Comprehensive two-dimensional gas chromatography coupled with mass spectrometry (GC×GC-MS) is nowadays the most informative analytical approach for the chemical characterization of food volatilome. Key features of this technique are separation power and resolution enhancement, improved sensitivity and generation of structured separation patterns of chemically related groups of analytes. This contribution presents a workflow that combines image and peak-region features for effective chromatographic fingerprinting of complex patterns.
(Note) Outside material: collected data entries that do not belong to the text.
(** * Typed document stores of the agent server: agents and guidelines

    A shallow embedding of [core/common.py], [core/agents.py] and
    [core/guidelines.py]: the unique-id generator, the two typed stores
    (primary collection plus tag-association collection), their schema
    loaders and the reader/writer lock scopes every operation takes.

    Python dictionaries are [gmap string _], collections are lists in
    insertion order, exceptions are an explicit outcome, and every store
    method is a computation over an environment that also records the
    lock scopes and collection calls it performs. *)

From Stdlib Require Import ZArith String Ascii.
From stdpp Require Import base option list gmap strings.

(** ** JSON values and documents *)

(** [JSONSerializable] of [core/common.py]. *)
#[local] Unset Elimination Schemes.
Inductive json :=
| JNull
| JBool (b : bool)
| JNum (n : Z)
| JStr (s : string)
| JArr (l : list json)
| JObj (l : list (string * json)).
#[local] Set Elimination Schemes.

(** [CompositionMode] of [core/agents.py]. *)
Inductive CompositionMode :=
| FLUID
| FLUID_UTTERANCE
| STRICT_UTTERANCE
| COMPOSITED_UTTERANCE.

Definition CompositionMode_value (m : CompositionMode) : string :=
  match m with
  | FLUID => "fluid"
  | FLUID_UTTERANCE => "fluid_utterance"
  | STRICT_UTTERANCE => "strict_utterance"
  | COMPOSITED_UTTERANCE => "composited_utterance"
  end.

(** [CompositionMode(s)]: lookup of an enumeration member by value. *)
Definition CompositionMode_of_value (s : string) : option CompositionMode :=
  if String.eqb s "fluid" then Some FLUID
  else if String.eqb s "fluid_utterance" then Some FLUID_UTTERANCE
  else if String.eqb s "strict_utterance" then Some STRICT_UTTERANCE
  else if String.eqb s "composited_utterance" then Some COMPOSITED_UTTERANCE
  else None.

(** The values a document field holds.  [VEnum] is a [CompositionMode]
    object stored as such (what [update_agent] writes, since it passes its
    params through [cast] without taking [.value]). *)
Inductive value :=
| VNone
| VBool (b : bool)
| VInt (n : Z)
| VStr (s : string)
| VEnum (m : CompositionMode)
| VDict (m : gmap string json).

(** [BaseDocument]: a dictionary from field names to values. *)
Abbreviation Document := (gmap string value).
Applications deal with food volatiles and their capability to identify diagnostic 2D patterns in spoiled hazelnuts classified by sensory flash-profiling (FP), and in extra-virgin olive oils (EVOOs) produced in Italy (Sicily, Tuscany and Garda area). The workflow includes the generation of composite 2D chromatograms, from samples belonging to the same class (i.e., cumulative class-images), that facilitate the identification of characteristic and distinctive patterns by pair-wise comparative analysis. Then, by exploring the distribution of untargeted/targeted peak-regions comprehensively mapped on the chromatographic space, potential markers can be selected and their information role validated. Results are encouraging and, for spoiled hazelnuts (Mould, Mould-rancid-solvent, Rancid, Rancid-stale, Rancid-solvent, and Uncoded spoilage), indicated that octanoic, heptanoic and hexanoic acids together with ƴ-octalactone, ƴ-nonalactone, ƴ-hexalactone, acetone, and 1- nonanol are decisive to discriminate quality hazelnuts from spoiled ones. For EVOOs, the lipoxygenase degradation products signature, the C7-C12 saturated and unsaturated aldehydes series, several terpenoids and a few known potent odorants are differentially distributed in samples from different locations. The workflow enables effective isolation of confounding variables and prompt identification (even visual) of diagnostic patterns of chemicals. Its effectiveness is proved for both thermal modulated (loop-type modulator) and differential-flow modulated (reverse-inject differential flow microfluidic device) GC×GC-MS(/FID) methods.